Atlanta passed a law in December banning billboards that are lighted from below and shed light into the sky. Los Angeles is changing 234,000 street lights so light shines no higher than the bulbs. Over the past five years, at least 150 cities and counties in states from Virginia to Hawaii have put laws on the books against nighttime glare.

Two states—Arizona and Maine— already have statewide laws regulating everything from the intensity of outdoor lighting to the length of time those lights can burn All could help save what the International Dark-Sky Association estimates is $2 billion wasted every year by Americans on light that flows upward, rather than downward, where it’s needed.

"It’s become a pocketbook issue now," noted astronomer David Levy says. "We’re wasting all this money to light the underbellies of birds and airplanes."

Levy has briefed Vice President Gore and others on the problem, but it’s not an easy sell. "A lot of people still have the feeling that brighter is better," Levy says. The move to "take back the night" dates to 1958, when Flagstaff became the world’s first city to fight encroaching light. It banned the use of searchlights for advertising purposes in deference to the area’s two prominent astronomical centers: the Lowell Observatory and U.S. Naval Observatory.

But it wasn’t until this decade that other cities got serious about sky glow, also known as "light pollution." "It’s not pollution in the classic sense. It’s not toxic. But it does have a toxic component because it causes energy at the utility to be used more excessively," says Clark Reed, an atmospheric pollution manager with the Environmental Protection Agency.

The EPA has no congressional mandate to monitor light pollution, but it does encourage cities and industries to adopt more efficient lighting. "As our population continues to grow, suburbia and cities will expand. Light pollution, if not addressed, will only get worse," Reed says.

The United States is not alone in its quest for darker night skies. Australia has passed a law to stop outdoor lights at homes and businesses from spreading their beams in all directions. Proponents of dark skies are pushing for similar legislation in Japan, France, Greece, Italy and Germany.

In Toronto, Canada, skyscraper managers are urged to turn off lights at night to keep migratory birds from colliding with buildings. Each year, about 10,000 birds are killed or injured when they become disoriented and either smash into buildings or circle lights until they fall from exhaustion.

In the Mediterranean, as in parts of coastal Florida, scientists are worried that glaring beach lights from homes and businesses cause young turtles hatched in the sand to lose their way to the sea.
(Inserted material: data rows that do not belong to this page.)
(** * CyHy notification run: [extras/create_send_notifications.py]

    A shallow embedding of the notification script: the organization
    resolver ([build_notifications_org_list], [find_cyhy_parents]), the
    artifact generator adapter ([generate_notification_pdfs]) and the
    orchestration in [main], followed by the properties of the run.

    The document store is modelled by the two collections the script
    touches; the renderer, the mailer, the logging set-up and the
    filesystem the run finds are taken as parameters of the run. *)

From Stdlib Require Import ZArith Lia Ascii String.
From stdpp Require Import base list strings gmap sets pretty relations finite.

Local Open Scope Z_scope.
Local Open Scope string_scope.

(** ** The document store *)

(** A request document: only the three fields the script queries. *)
Record RequestDoc := {
  _id : string;
  report_types : list string;
  children : list string;
}.

(** A notification document: only the two fields the script queries. *)
Record NotificationDoc := {
  ticket_owner : string;
  generated_for : list string;
}.

Record DB := {
  requests : list RequestDoc;
  notifications : list NotificationDoc;
}.

#[global] Instance RequestDoc_eq_dec : EqDecision RequestDoc.
Proof. solve_decision. Defined.
#[global] Instance NotificationDoc_eq_dec : EqDecision NotificationDoc.
Proof. solve_decision. Defined.
#[global] Instance DB_eq_dec : EqDecision DB.
Proof. solve_decision. Defined.

Module Mongo.

(** [collection.distinct(field)]: the values of the field, each once, in
    order of first occurrence. *)
Definition distinct (field : NotificationDoc → string)
    (coll : list NotificationDoc) : list string :=
  remove_dups (field <$> coll).

(** [find({"_id": {"$in": ids}, "report_types": rt})]: equality on an
    array field matches when the array contains the value. *)
Definition find_id_in (ids : list string) (rt : string)
    (coll : list RequestDoc) : list RequestDoc :=
  filter (λ d, _id d ∈ ids ∧ rt ∈ report_types d) coll.
(** * IFCtoSCR: wireframe decoding, centerline idealization and SCR output

    A shallow embedding of [IFCtoSCR.py] and the properties of its mesh
    decoder, beam and column idealizers, line serializer and orchestrator.

    Modelling conventions.
    - Coordinates are Python floats in the program.  The two idealizers are
      embedded twice.  Module [Float64] follows them in binary64 arithmetic
      ([spec_float], rounding to nearest even, with NaN, the infinities,
      the signed zeros and the [OverflowError] of [**]); the properties
      that depend on the arithmetic are stated there, in Part IV.
    - Outside that module coordinates are exact rationals ([Qc], canonical
      fractions, so that [==] is Leibniz equality), and [x ** 0.5] of a
      rational is kept symbolically as a [root] (the non-negative real
      whose square is the radicand); [root_value] maps it to the real
      number and [root_gt_sound] shows that the comparison used here is the
      comparison of those reals.  The decoder, the serializer and the
      orchestrator do no arithmetic on coordinates.
    - The iteration order of [list(set(...))] and [str] of a float are not
      fixed by the model: they are parameters of the decoder and of the
      pipeline, and every theorem holds for all of them.
    - Python exceptions are the constructors of [exn]; a function that may
      raise returns a [result].
    - The file system is a finite map from file names to contents; I/O
      errors and the messages printed to standard output are not
      modelled.
    - The external geometry kernel ([ifcopenshell]) is a parameter: the
      entities of each type, each with its id, tag and meshed shape. *)

From Stdlib Require Import QArith Qcanon Reals Qreals Lra.
From Stdlib Require Import Ascii.
From Stdlib Require Import SpecFloat.
From stdpp Require Import base decidable option numbers list strings gmap pretty.

(** * Part I: the program *)

(** ** Exceptions and results *)

(** The exceptions the program can raise, together with the two error kinds
    of the specification's taxonomy ([IdealizationError],
    [MalformedMeshError]).  No [raise] statement of the program names the
    latter two. *)
Inductive exn : Set :=
  | ValueError
  | ZeroDivisionError
  | IndexError
  | KeyError
  | OverflowError
  | IdealizationError
  | MalformedMeshError.

Global Instance exn_eq_dec : EqDecision exn.
Proof. solve_decision. Defined.

Inductive result (A : Type) : Type :=
  | Ok (a : A)
  | Raise (e : exn).
Arguments Ok {A} a.
Arguments Raise {A} e.

Global Instance result_ret : MRet result := λ A, Ok.
Global Instance result_bind : MBind result := λ A B f m,
  match m with
  | Ok a => f a
  | Raise e => Raise e
  end.

Definition is_Ok {A} (r : result A) : Prop := ∃ a, r = Ok a.

(** [for x in xs: acc = f(acc, x)], where the body may raise. *)
Fixpoint foldM {A B} (f : B → A → result B) (acc : B) (xs : list A) : result B :=
  match xs with
  | [] => Ok acc
  | x :: xs' => acc' ← f acc x; foldM f acc' xs'
  end.

(** [[f(x) for x in xs]], where [f] may raise. *)
Fixpoint mapM_result {A B} (f : A → result B) (xs : list A) : result (list B) :=
  match xs with
  | [] => Ok []
  | x :: xs' => y ← f x; ys ← mapM_result f xs'; Ok (y :: ys)
  end.

(** [l[i]] for an index produced by [range]. *)
Definition list_get {A} (l : list A) (i : nat) : result A :=
  match l !! i with
  | Some x => Ok x
  | None => Raise IndexError
  end.

(** [l[i]] for an arbitrary Python integer: a negative index counts from
    the end, anything outside [-len(l) .. len(l)-1] raises [IndexError]. *)
Definition py_index {A} (l : list A) (i : Z) : result A :=
  if decide (0 ≤ i)%Z then list_get l (Z.to_nat i)
  else if decide (- Z.of_nat (length l) ≤ i)%Z
       then list_get l (Z.to_nat (Z.of_nat (length l) + i))
       else Raise IndexError.

(** ** Geometry *)

Abbreviation Point3 := (Qc * Qc * Qc)%type.
Abbreviation Segment := (Point3 * Point3)%type.

(** [p[0]], [p[1]], [p[2]] *)
Definition px (p : Point3) : Qc := p.1.1.
Definition py (p : Point3) : Qc := p.1.2.
Definition pz (p : Point3) : Qc := p.2.

(** The value [q ** 0.5], kept by its radicand. *)
Record root : Set := Root { radicand : Qc }.

Global Instance root_eq_dec : EqDecision root.
Proof. solve_decision. Defined.

Definition root_gt (a b : root) : Prop := (radicand b < radicand a)%Qc.
Global Instance root_gt_dec a b : Decision (root_gt a b).
Proof. unfold root_gt. apply _. Defined.

Definition root_le (a b : root) : Prop := (radicand a ≤ radicand b)%Qc.

(** [r] is the rational number [v]. *)
Definition root_is (r : root) (v : Qc) : Prop :=
  (0 ≤ v)%Qc ∧ radicand r = (v * v)%Qc.

Definition root_value (r : root) : R := sqrt (Q2R (radicand r)).

(** [max(zs)]: the first greatest element; [ValueError] on an empty list. *)
Definition py_max (zs : list Qc) : result Qc :=
  match zs with
  | [] => Raise ValueError
  | z :: zs' => Ok (foldl (λ m y, if decide (m < y)%Qc then y else m) z zs')
  end.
Attracted by the light, the turtles wind up stranded on shore where they starve to death.

The International Astronomical Union, with 8,300 individual members and 60 member countries, plans to debate the problem of light pollution at a meeting in Vienna, Austria, in July. The union will present its recommendations a week later to the U.N. Committee for the Peaceful Uses of Outer Space.
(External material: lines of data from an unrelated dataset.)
(** One pass through the body of [for codec, clauses in encodings]. *)
Definition loop_body
    (fuel : nat) (allow_unminimized : bool) (codec : Codec) (clauses : Clauses)
  : list (event Item) * option control :=
  if negb (solve solver_fact clauses) then ([Query clauses], Some Continue)
  else if negb order_by_stutter then
    (Query clauses
       :: map (fun m => Yield (codec, m)) (enum_models solver_fact clauses),
     Some (after_models allow_unminimized))
  else
    let model := get_model solver_fact clauses in
    let (t, e) :=
      Stutter.order_models_by_stutter solver_fact card codec clauses fuel model in
    (Query clauses :: map (map_event (pair codec)) t,
     match e with
     | None => None
     | Some Stop => Some (after_models allow_unminimized)
     | Some (Raised ex) => Some (Throw ex)
     end).

(** The [for] loop from position [i] on, for at most [fuel] passes. *)
Fixpoint loop
    (fuel : nat) (encodings : nat -> option (Codec * Clauses))
    (allow_unminimized : bool) (i : nat) {struct fuel} : Gen Item :=
  match fuel with
  | O => ([], None)
  | S fuel' =>
      match encodings i with
      | None => ([], Some Stop)
      | Some (codec, clauses) =>
          match loop_body fuel' allow_unminimized codec clauses with
          | (t, None) => (t, None)
          | (t, Some (Throw ex)) => (t, Some (Raised ex))
          | (t, Some Return) => (t, Some Stop)
          | (t, Some Continue) =>
              let (t', e) := loop fuel' encodings allow_unminimized (S i) in
              (t ++ t', e)
          end
      end
  end.

Fixpoint find_models
    (fuel : nat) (accepting rejecting : list Word)
    (alphabet : option (list Symbol)) (allow_unminimized : bool)
    {struct fuel} : Gen Item :=
  match fuel with
  | O => ([], None)
  | S fuel' =>
      if contradictory accepting rejecting then ([], Some Stop)
      else if (Nat.eqb (length accepting) (length rejecting))
                && (Nat.eqb (length rejecting) 0) then
        if falsy alphabet then ([], Some (Raised ValueError))
        else
          let models_pos :=
            find_models fuel' [[]] [] alphabet allow_unminimized in
          let models_neg :=
            find_models fuel' [] [[]] alphabet allow_unminimized in
          roundrobin models_pos models_neg
      else
        let apta := from_examples accepting rejecting alphabet in
        let encodings := dfa_id_encodings apta allow_unminimized in
        loop fuel' encodings allow_unminimized 0
  end.

Definition find_dfas
    (fuel : nat) (accepting rejecting : list Word)
    (alphabet : option (list Symbol)) (allow_unminimized : bool) : Gen DFA :=
  let models := find_models fuel accepting rejecting alphabet allow_unminimized in
  (map (map_event (fun cm => extract_dfa (fst cm) (snd cm))) (fst models),
   snd models).

Definition find_dfa
    (fuel : nat) (accepting rejecting : list Word)
    (alphabet : option (list Symbol)) : option (result (option DFA)) :=
  let all_dfas := find_dfas fuel accepting rejecting alphabet false in
  py_next all_dfas.

End Driver.

(** ** A reference oracle and a reference cardinality encoder

    Exhaustive enumeration over the variables of the query, and
    cardinality constraints without auxiliary variables.  They show that
    the contracts assumed of the collaborators below can be met. *)

Module Reference.

(** All models over the variables [1..n]. *)
Fixpoint assignments (n : nat) : list Model :=
  match n with
  | O => [[]]
  | S n' =>
      flat_map (fun m => [m ++ [- Z.of_nat n]; m ++ [Z.of_nat n]])
               (assignments n')
  end.

Definition clause_vars (c : Clause) : Z :=
  fold_right (fun l a => Z.max (Z.max (Z.abs l) 1) a) 0 c.

Definition num_vars (q : Clauses) : nat :=
  Z.to_nat (fold_right (fun c a => Z.max (clause_vars c) a) 0 q).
Beyond the economic and ecological arguments for preserving the night sky lie sound psychological reasons , says David Crawford, a retired astronomer in Tucson, Ariz., and head of the International Dark-Sky Association. "Mankind and everything on the Earth have grown up with day-night cycles," Crawford says. "As we remove the night and turn it into day, it’s a psychological stress on our system. The future will show that as we bring back the night, there’s a calming influence on people."